A conventional thermal inkjet printhead includes access to a local or remote supply of color or mono ink, a heater chip, a nozzle or orifice plate attached to the heater chip, and an input/output connector, such as a tape automated bond (TAB) circuit, for electrically connecting the heater chip to the printer during use. The heater chip, in turn, typically includes a plurality of thin film resistors or heaters fabricated by deposition, masking and etching techniques on a substrate such as silicon.
To print or emit a single drop of ink, an individual heater is uniquely addressed with a small amount of current to rapidly heat a small volume of ink. This causes the ink to vaporize in a local ink chamber (between the heater and nozzle plate) and be ejected through and projected by the nozzle plate towards the print medium.
During manufacturing of the printheads, a printhead body gets stuffed with a back pressure device, such as a foam insert, and saturated with mono or color ink. A lid adheres or welds to the body via ultrasonic vibration. Ultrasonic welding, however, sometimes cracks the heater chip, introduces and entrains air bubbles in the ink and compromises overall printhead integrity. Adhesion has problems because of its impractically long cure time.
Even further, as demands for higher resolution and increased printing speed continue, heater chips are often engineered with more complex and denser heater configurations which raises printhead costs. Thus, as printheads evolve a need exists to control overall costs, despite increasing heater chip costs, and to reliably and consistently manufacture a printhead without causing cracking of the ever valuable heater chip.

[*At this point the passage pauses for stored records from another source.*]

(** * HX711_Multi: a shallow embedding of [src/HX711Multi.py]

    The class drives several HX711 converters that share one clock line.
    Python's control flow is embedded in a small state-and-exception monad
    over a [world] that records every GPIO access and every printed line.

    Numeric conventions.
    - Python [int] is [Z].
    - numpy's [float64] is idealised as an exact rational or [NaN]; the
      square root inside [np.std] is kept symbolic by carrying the variance
      and comparing squares (see [le_factor_std]).
    - [max_std_dev_from_mean] is a finite rational.
    The comparison on squares is related to the real square root in
    [le_factor_std_sqrt] and [retained_within_std].

    The exact rationals decide the test [dist <= factor * std] without
    rounding, whereas numpy compares rounded float64 values: a sample whose
    deviation equals the threshold, or a product that underflows, can be
    decided differently.  What depends on that test alone is therefore
    stated over [Float64Ops], an arithmetic left abstract, of which the
    exact rationals ([exact_ops]) are one instance. *)

From Stdlib Require Import Reals Qreals Lra.
From Stdlib Require Import ZArith QArith Qabs List Bool Lia Lqa.
Import ListNotations.
Open Scope Z_scope.

(** ** The GPIO port and the console *)

Inductive level := LOW | HIGH.

Definition level_eqb (a b : level) : bool :=
  match a, b with
  | LOW, LOW | HIGH, HIGH => true
  | _, _ => false
  end.

(** [GPIO.LOW = 0] and [GPIO.HIGH = 1]. *)
Definition level_to_Z (v : level) : Z :=
  match v with LOW => 0 | HIGH => 1 end.

Definition pin := Z.

Inductive direction := IN | OUT.

Inductive gpio_event :=
| Setwarnings (flag : bool)
| Setmode_BCM
| Setup (p : pin) (d : direction)
| Output (p : pin) (v : level)
| Input (p : pin) (v : level).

Regarding the art of laser welding, it too is relatively well known. In general, with reference to FIG. 1, first and second work pieces, embodied as an upper work piece 100 laid on a lower work piece 120 along a weld interface 180, become welded to one another by way of an irradiated beam 140 of laser light. As is known, the beam 140 passes through the upper work piece, which is transparent to laser light, where it gets absorbed by the lower work piece, which is laser light absorbent. As the beam irradiates, the weld interface heats up and causes the bottom surface of the upper work piece and the upper surface of the lower work piece to melt and meld together. Upon cooling, a weld joint exists. An optical path between a laser light source (not shown) and the to-be-welded work pieces may include a lens 160, for proper focusing, or other optical elements, such as mirrors, fiber optic strands, scanning structures or other. A clamping device (not shown) typically provides a pressing engagement of the work pieces to maintain relative positioning and good surface contact during welding. The beam of laser light may advance relative to the parts, such as in contour welding, or may irradiate the substantial entirety of the weld interface at substantially the same time in a simultaneous welding operation.

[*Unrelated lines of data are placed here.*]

(** * anon-spliit: lockout guard, unlock orchestration and operation rate limiting

    A shallow embedding of three pieces of the repository:

    - [RateLimit]: the server-side authentication rate limiter
      (lib/rate-limit.ts): the module-level storage variables, the in-memory
      and database storage classes, and the synchronous and asynchronous
      public API;
    - [PasswordPrompt]: the client-side unlock form (its lockout bookkeeping
      and [handleSubmit]);
    - [Trpc]: the operation rate-limit middleware of trpc/init.ts.

    Numbers are JavaScript numbers holding integral millisecond timestamps
    and small counters; they are modelled by [Z].  [Date.now()] is an input
    of every operation that reads the clock. *)

From Stdlib Require Import ZArith Lia.
From Stdlib Require DecimalString.
From stdpp Require Import base option list gmap strings.

Local Open Scope Z_scope.

(** ** JavaScript helpers *)

(** Truthiness of a [number | undefined] (or [number | null]) value:
    [undefined], [null] and [0] are falsy. *)
Definition truthy (o : option Z) : bool :=
  match o with
  | Some v => negb (v =? 0)
  | None => false
  end.

(** [Math.ceil(a / b)] for an integral [a] and a positive integral [b]. *)
Definition ceil_div (a b : Z) : Z := - ((- a) / b).

Module RateLimit.

(** *** Configuration *)

Definition MAX_ATTEMPTS : Z := 5.
Definition WINDOW_MS : Z := 15 * 60 * 1000.
Definition LOCKOUT_MS : Z := 30 * 60 * 1000.
Definition CLEANUP_INTERVAL_MS : Z := 5 * 60 * 1000.

(** [type StorageType = 'memory' | 'database' | 'auto'] *)
Inductive StorageType := memory | database | auto.

(** *** Storage interface *)

Record AttemptRecord := mkAttempt {
  count : Z;
  firstAttempt : Z;
  lockedUntil : option Z;
}.

(** Row of the [RateLimitAttempt] table; the primary key [id] is the key of
    the table map. *)
Record DbRateLimitRecord := mkDbRecord {
  db_count : Z;
  db_firstAttempt : Z;
  db_lockedUntil : option Z;
  db_updatedAt : Z;
}.

(** [class MemoryStorage]: the private [attempts] map.  The interval timer
    is not part of the state; its ticks are the calls of [mem_cleanup]. *)
Record MemoryStorage := mkMemory {
  attempts : gmap string AttemptRecord;
}.

(** [class DatabaseStorage]: the cached [tableExists] flag. *)
Record DatabaseStorage := mkDatabase {
  tableExists : option bool;
}.

(** What the module variable [storage] points to.  It is only ever assigned
    the object that was just stored in [memoryStorage] or in
    [databaseStorage], so it is an alias of one of the two. *)
Inductive StorageRef := TheMemoryStorage | TheDatabaseStorage.

(** The module-level variables, together with the table behind [prisma]:
    [None] is a missing or unreachable table, on which every query throws. *)
Record State := mkState {
  storage : option StorageRef;
  databaseStorage : option DatabaseStorage;
  memoryStorage : option MemoryStorage;
  prisma : option (gmap string DbRateLimitRecord);
}.

Definition initial (table : option (gmap string DbRateLimitRecord)) : State :=
  mkState None None None table.

Definition set_storage (r : StorageRef) (s : State) : State :=
  mkState (Some r) (databaseStorage s) (memoryStorage s) (prisma s).
Definition set_databaseStorage (d : DatabaseStorage) (s : State) : State :=
  mkState (storage s) (Some d) (memoryStorage s) (prisma s).
Definition set_memoryStorage (m : MemoryStorage) (s : State) : State :=
  mkState (storage s) (databaseStorage s) (Some m) (prisma s).
Definition set_prisma (t : option (gmap string DbRateLimitRecord)) (s : State)
  : State :=
  mkState (storage s) (databaseStorage s) (memoryStorage s) t.

(** The map of the object in [memoryStorage] (empty before it is created). *)
Definition attempts_of (s : State) : gmap string AttemptRecord :=
  match memoryStorage s with
  | Some m => attempts m
  | None => ∅
  end.

(** *** A state monad for the module's procedures *)

Definition M (A : Type) : Type := State → A * State.
Definition ret {A} (a : A) : M A := λ s, (a, s).
Definition bind {A B} (c : M A) (k : A → M B) : M B :=
  λ s, let '(a, s') := c s in k a s'.
Definition get_state : M State := λ s, (s, s).
Definition modify (f : State → State) : M unit := λ s, (tt, f s).

Notation "x <- c ;; k" := (bind c (λ x, k))
  (at level 100, c at next level, right associativity).
Notation "c ;;; k" := (bind c (λ _, k))
  (at level 100, right associativity).

(** *** In-memory storage *)

(** The two tests of [MemoryStorage.cleanup]. *)
Definition stale (now : Z) (r : AttemptRecord) : bool :=
  (negb (truthy (lockedUntil r)) && (now - firstAttempt r >? WINDOW_MS))
  || (truthy (lockedUntil r)
      && match lockedUntil r with Some l => now >? l | None => false end).

Definition mem_cleanup (now : Z) (m : MemoryStorage) : MemoryStorage :=
  mkMemory (filter (λ kv, stale now kv.2 = false) (attempts m)).

(** *** Database storage *)

Definition new_DatabaseStorage : DatabaseStorage := mkDatabase None.
Definition new_MemoryStorage : MemoryStorage := mkMemory ∅.

(** [DatabaseStorage.checkTableExists], on the object in [databaseStorage]. *)
Definition checkTableExists : M bool :=
  s <- get_state ;;
  match databaseStorage s with
  | Some d =>
      match tableExists d with
      | Some b => ret b
      | None =>
          let b := match prisma s with Some _ => true | None => false end in
          modify (set_databaseStorage (mkDatabase (Some b))) ;;;
          ret b
      end
  | None => ret false
  end.

Definition of_db (r : DbRateLimitRecord) : AttemptRecord :=
  mkAttempt (db_count r) (db_firstAttempt r) (db_lockedUntil r).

As is apparent in FIG. 1, the upper work piece 100 comprises a generally homogeneous material that allows laser light to transit the work piece in area A at a substantially equivalent rate as compared to area B or any other area of the work piece. Yet, when welding a lid (upper work piece) and body (lower work piece) of a container together, for example, sometimes a need exists to decorate, adorn, color code and/or emboss the lid and/or to hide the contents of the container from a user by making the lid opaque to visible light or other. In such instances, the lid may comprise constituents that make laser welding impractical, difficult or substantially impossible.

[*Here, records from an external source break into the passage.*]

(** * v3d-web: the landmark filtering worker (src/worker/pose-processing.ts)

    A shallow embedding of the classes [FilteredVectorLandmark] and [Poses]
    and the properties of the filtering pipeline.

    JavaScript numbers are kept behind the interface [Number], whose
    instance is IEEE-754 binary64 (primitive floats, what the program runs
    on).  Everything that does not depend on rounding is proved for every
    instance of the interface; what depends on the numbers is proved on
    binary64. *)

From Stdlib Require Import Floats Uint63 List ZArith Bool Lia.
Import ListNotations.

Set Implicit Arguments.

(* ================================================================= *)
(** ** Numbers *)

(** The operations of a JavaScript [number] the worker uses.  [neqb] is
    [===], [nltb] is [<], [nleb] is [<=]; [truthy] is ToBoolean, i.e. what
    [if (v)], [!v] and [v || d] test. *)
Class Number (F : Type) : Type := {
  fromZ : Z -> F;
  nadd : F -> F -> F;
  nsub : F -> F -> F;
  nmul : F -> F -> F;
  ndiv : F -> F -> F;
  nneg : F -> F;
  nsqrt : F -> F;
  npi : F;
  neqb : F -> F -> bool;
  nltb : F -> F -> bool;
  nleb : F -> F -> bool;
  truthy : F -> bool
}.

Declare Scope js_scope.
Delimit Scope js_scope with js.
Infix "+" := nadd : js_scope.
Infix "-" := nsub : js_scope.
Infix "*" := nmul : js_scope.
Infix "/" := ndiv : js_scope.
Notation "- a" := (nneg a) : js_scope.
Infix "===" := neqb (at level 70, no associativity) : js_scope.
Infix "<?" := nltb : js_scope.
Infix "<=?" := nleb : js_scope.
Notation "a >? b" := (nltb b a) (at level 70, no associativity) : js_scope.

In the specific instance of making the lid opaque, perhaps to maintain the contents of a container secret, one presently known solution to the above includes the addition of an organic pigment to produce a homogeneous-composition lid that has laser light transparency characteristics and visible light opacity characteristics. As a result, a manufacturer can perform laser welding while still preventing a user from viewing the contents of the container. Such pigments, however, are exceptionally expensive and have limited chemical compatibility with some embodiments of lids.
Moreover, when an economic or other need exists to make at least the lid a plastic material, the above pigment solution often requires additional manufacturing steps such as painting or coating of the plastic to achieve the necessary opacity.
Accordingly, a need exists in the laser welding arts for economically and efficaciously laser welding two work pieces when one of the work pieces simultaneously requires laser light transparency characteristics and laser or visible light opacity characteristics.